The indemnification set forth herein will survive the termination of this
Agreement and the resignation or removal of the Trustee Bank.
ARTICLE XIII
MISCELLANEOUS
Section 12.01. Conveyance by the Owner Trustee is Binding. Any sale or
other conveyance of any part of the Trust Estate by the Owner Trustee on behalf
of the Trust made pursuant to the terms of this Agreement will bind the
Beneficiary and will be effective to transfer or convey all beneficial interest
of the Owner Trustee and Beneficiary in and to such part of the Trust Estate, as
the case may be. No purchaser or other grantee will be required to inquire as to
the authorization, necessity, expediency or regularity of such sale or
conveyance or as to the application of any sale or other proceeds with respect
thereto by the Owner Trustee or the officers.

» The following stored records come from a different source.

(** A larger median in the check only raises the bound on what the miner takes. *)
Lemma miner_validates bc height R R' fee v t cw r0 coins median : 0 <= R <= R' -> R' < 2 ^ 45 -> 0 <= fee < 2 ^ 63 -> 4 <= v ->
  (13 <= v -> R = R') -> penalty_median bc v = Some median -> get_block_reward median cw coins v = Ret (Some R') ->
  miner_tx_of height R fee v t ->
  BlockChecks.validate_miner_transaction bc (miner_view t) cw fee r0 coins v = Some (true, R, negb (R =? R')).
Proof.
  intros HR HR' Hf Hv H13 Hm Hrew [_ _ _ _ Ham Hsum _]. unfold BlockChecks.validate_miner_transaction, BlockChecks.get_outs_money_amount. simpl.
  rewrite (proj2 (Z.ltb_ge v 4) Hv), andb_false_r in Hsum.
  rewrite BlockChecks.outs_money_exact; [|done|by apply view_amounts_ok|rewrite view_total, Hsum; lia].
  rewrite view_total, Hsum, (proj2 (Z.eqb_neq v 3)) by lia. simpl. rewrite Hm. simpl. rewrite Hrew.
  rewrite (wrap_small 64 (R' + fee)), (proj2 (Z.ltb_ge _ _)), (proj2 (Z.ltb_ge v 2)) by (mach || lia). simpl.
  change BlockChecks.HF_VERSION_EXACT_COINBASE with 13. destruct (Z.leb_spec 13 v) as [Hge|Hlt].
  - by rewrite (H13 Hge), !Z.eqb_refl.
  - rewrite (wrap_small 64) by mach. rewrite (proj2 (Z.leb_le _ _)) by lia. simpl. f_equal. f_equal; [f_equal; lia|].
    destruct (Z.eqb_spec R R'), (Z.eqb_spec (R' + fee) (R + fee)); (done || lia).
Qed.

(** ** The two medians *)

(** Weights and coins far above what any block reaches *)
Definition blocks_small (db : list mdb_block_info) : Prop :=
  Forall (fun b => 0 <= bi_weight b < 2 ^ 32 /\ 0 <= bi_long_term_block_weight b < 2 ^ 32 /\ is_u64 (bi_coins b)) db.

Lemma short_median_small db s : 0 < Weights.height db -> blocks_small db -> median_value (short_weights db) = Some s -> 0 <= s < 2 ^ 32.
Proof.
  intros Hh Hdb Hs. enough (0 <= s <= 2 ^ 32 - 1) by lia. eapply median_bounds; [exact Hs| |lia|lia|].
  - apply last_n_nonempty; [done|]. by destruct db.
  - apply last_n_Forall, Forall_fmap. eapply Forall_impl; [exact Hdb|]. cbn. lia.
Qed.

Lemma long_median_small W db l : 0 < Weights.height db -> 1 <= W -> blocks_small db ->
  median_value (last_n W (lt_weights db)) = Some l -> 0 <= l < 2 ^ 32.
Proof.
  intros Hh HW Hdb Hl. enough (0 <= l <= 2 ^ 32 - 1) by lia. eapply median_bounds; [exact Hl| |lia|lia|].
  - apply last_n_nonempty; [done|]. by destruct db.
  - apply last_n_Forall, Forall_fmap. eapply Forall_impl; [exact Hdb|]. cbn. lia.
Qed.

(** Half of the limit is the median; the check's own median is at least as large, and the same one but for
    the forks 10 and 11, which bound only the median of the template by the surge factor. *)
Lemma template_median weights_of bc : weights_inv weights_of bc -> blocks_small (m_db bc) ->
  let v := get_current_hard_fork_version bc in let median := m_current_block_cumul_weight_limit bc / 2 in
  median = m_current_block_cumul_weight_median bc /\ 0 <= median < 2 ^ 32
  /\ exists m, penalty_median bc v = Some m /\ 0 <= m < 2 ^ 32 /\ effective_median median v <= effective_median m v
    /\ (effective_median m v <> effective_median median v -> 10 <= v < 12).
Proof.
  intros [Hc Hok Hh (lt & Hlim & Hlimit)] Hdb v median.
  assert (1 <= m_long_term_block_weights_window bc) as HW.
  { destruct Hok as [Hinv <- _]. destruct (inv_idx _ Hinv). lia. }
  unfold ideal_limits in Hlim. fold v in Hlim.
  destruct (median_value (short_weights _)) as [s|] eqn:Hs; [|done]. destruct (median_value (last_n _ _)) as [l|] eqn:Hl; [|done].
  cbn [mbind option_bind] in Hlim. injection Hlim as Hmed _.
  pose proof (short_median_small _ _ (proj1 Hh) Hdb Hs) as Bs. pose proof (long_median_small _ _ _ (proj1 Hh) HW Hdb Hl) as Bl.
  change HF_VERSION_LONG_TERM_BLOCK_WEIGHT with 10 in Hmed. change HF_VERSION_2021_SCALING with 15 in Hmed.
  change CRYPTONOTE_SHORT_TERM_BLOCK_WEIGHT_SURGE_FACTOR with 50 in Hmed. unfold CRYPTONOTE_BLOCK_GRANTED_FULL_REWARD_ZONE_V5 in Hmed.
  rewrite (wrap_small 64) in Hmed by mach. pose proof (min_block_weight_range v) as Hz.
  assert (5 <= v -> get_min_block_weight v = 300000) as Hz5.
  { intros Hv. unfold get_min_block_weight. by rewrite (proj2 (Z.ltb_ge v 2)), (proj2 (Z.ltb_ge v 5)) by lia. }
  set (med := m_current_block_cumul_weight_median bc) in *.
  assert (0 <= med < 2 ^ 32) as Bm by (rewrite <- Hmed; destruct (v <? 10), (15 <=? v); lia).
  assert (median = med) as Em by (unfold median; rewrite Hlimit, (wrap_small 64) by mach; apply Z.div_mul; lia).
  rewrite Em. do 2 (split; [done|]). unfold penalty_median. change HF_VERSION_EFFECTIVE_SHORT_TERM_MEDIAN_IN_PENALTY with 12.
  destruct (Z.leb_spec 12 v) as [H12|H12]; [by exists med|].
  exists s. rewrite short_read by lia. split; [exact Hs|]. split; [done|]. unfold effective_median.
  rewrite <- Hmed. destruct (Z.ltb_spec v 10); [lia|]. rewrite (proj2 (Z.leb_gt 15 v)), Hz5 by lia. lia.
Qed.

Lemma penalised_median_mono b M M' w : 0 <= b -> 0 < M <= M' -> M' <= w <= 2 * M -> penalised b M w <= penalised b M' w.
Proof.
  intros Hb HM Hw. unfold penalised.
  assert (0 < M * M) as H1 by nia. assert (0 < M' * M') as H2 by nia.
  rewrite <- (Z.div_mul_cancel_r (b * ((2 * M - w) * w)) (M * M) (M' * M')) by lia.
  rewrite <- (Z.div_mul_cancel_r (b * ((2 * M' - w) * w)) (M' * M') (M * M)) by lia.
  rewrite (Z.mul_comm (M' * M') (M * M)). apply Z.div_le_mono; [by apply Z.mul_pos_pos|].
  rewrite <- !Z.mul_assoc. apply Z.mul_le_mono_nonneg_l; [done|].
  assert (0 <= (M' - M) * (w * (M' + M) - 2 * (M * M'))) as Hk by (apply Z.mul_nonneg_nonneg; nia).
  assert (0 <= w * ((M' - M) * (w * (M' + M) - 2 * (M * M')))) by (apply Z.mul_nonneg_nonneg; lia). lia.
Qed.

(** The reward does not decrease with the median. *)
Lemma reward_median_mono m m' w a v R : 0 <= m < 2 ^ 32 -> 0 <= m' < 2 ^ 32 -> 0 <= w < 2 ^ 64 -> is_u64 a ->
  effective_median m v <= effective_median m' v -> get_block_reward m w a v = Ret (Some R) ->
  exists R', get_block_reward m' w a v = Ret (Some R') /\ 0 <= R <= R' /\ R' < 2 ^ 45
    /\ (effective_median m' v = effective_median m v -> R = R').
Proof.
  intros Hm Hm' Hw Ha Hle. rewrite !get_block_reward_eq by done. pose proof (base_reward_range a v Ha) as Hb.
  pose proof (min_block_weight_range v). assert (20000 <= effective_median m v) as HM by (unfold effective_median; lia).
  set (M := effective_median m v) in *. set (M' := effective_median m' v) in *. set (b := base_reward a v) in *. clearbody M M' b.
  destruct (Z.leb_spec w M).
  - intros [= <-]. exists b. rewrite (proj2 (Z.leb_le w M')) by lia. split; [done|]. lia.
  - destruct (Z.ltb_spec (2 * M) w); [done|]. intros [= <-]. pose proof (penalised_bounds b M w). destruct (Z.leb_spec w M').
    + exists b. split; [done|]. lia.
    + rewrite (proj2 (Z.ltb_ge _ _)) by lia. exists (penalised b M' w). pose proof (penalised_bounds b M' w).
      pose proof (penalised_median_mono b M M' w). split; [done|]. split; [lia|]. split; [lia|]. by intros ->.
Qed.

Section 12.02. Instructions; Notices. All instructions, notices,
requests or other communications ("Deliveries") desired or required to be given
under this Agreement will be in writing and will be sent by (a) certified or
registered mail, return receipt requested, postage prepaid, (b) national prepaid
overnight delivery service, (c) telecopy or other facsimile transmission or (d)
personal delivery, with receipt acknowledged in writing, to the following
addresses:
26
(i) if to MBNA:
MBNA America Bank, National Association
000 Xxxxxxxxxx Xxxx
Xxxxxx, XX 00000
Attention: Securitization Servicing
Facsimile: (000) 000-0000
(ii) if to the Owner Trustee:
Wilmington Trust Company
Xxxxxx Square North
0000 Xxxxx Xxxxxx Xxxxxx
Xxxxxxxxxx, Xxxxxxxx 00000-0000
Attention: Corporate Trust Administration
Facsimile: (000) 000-0000
All Deliveries will be deemed given when actually received or refused by
the party to whom the same is directed (except to the extent sent by certified
or registered mail, return receipt requested, postage prepaid, in which event
such Deliveries will be deemed given three days after the date of mailing and
except to the extent sent by telecopy or other facsimile transmission, in which
event such Deliveries will be deemed given when answer back is received). Either
party may designate a change of address or supplemental address by notice to the
other party, given at least 15 days before such change of address is to become
effective.
Section 12.03. Severability. Any provision of this Agreement which is
prohibited or unenforceable in any jurisdiction will, as to such jurisdiction,
be ineffective to the extent of such prohibition or unenforceability without
invalidating the remaining provisions hereof, and any such prohibition or
unenforceability in any jurisdiction will not invalidate or render unenforceable
any provision hereof in any other jurisdiction.
Section 12.04. Limitation of Liability. (a) Neither the Beneficiary
nor any officer, director, employee, agent, partner, shareholder, trustee or
principal of the Beneficiary, the Trust or any Person owning, directly or
indirectly, any legal or beneficial interest in the Beneficiary, will have any
liability or obligation with respect to the Trust or the performance of this
Agreement or any other agreement, document or instrument executed by the Trust,
and the creditors of the Trust and all other Persons will look solely to the
Trust Estate for the satisfaction of any claims with respect thereto. The
foregoing limitation of liability is subject to Section 12.06 and is in addition
to, and not exclusive of, any limitation of liability applicable to the Persons
referred to above by operation of law.
(b) All agreements entered into by the Trust under which the Trust
would have any material liability will contain an exculpatory provision
substantially to the following effect:
Neither any trustee nor any beneficiary of MBNA Credit
Card Master Note Trust nor any of their respective
officers, directors, employers or agents will have any
27
liability with respect to this agreement, and recourse
may be had solely to the assets of MBNA Credit Card
Master Note Trust with respect thereto.
Section 12.05. Separate Counterparts. This Agreement may be executed
by the parties hereto in separate counterparts, each of which when so executed
and delivered will be an original, but all such counterparts will together
constitute but one and the same instrument.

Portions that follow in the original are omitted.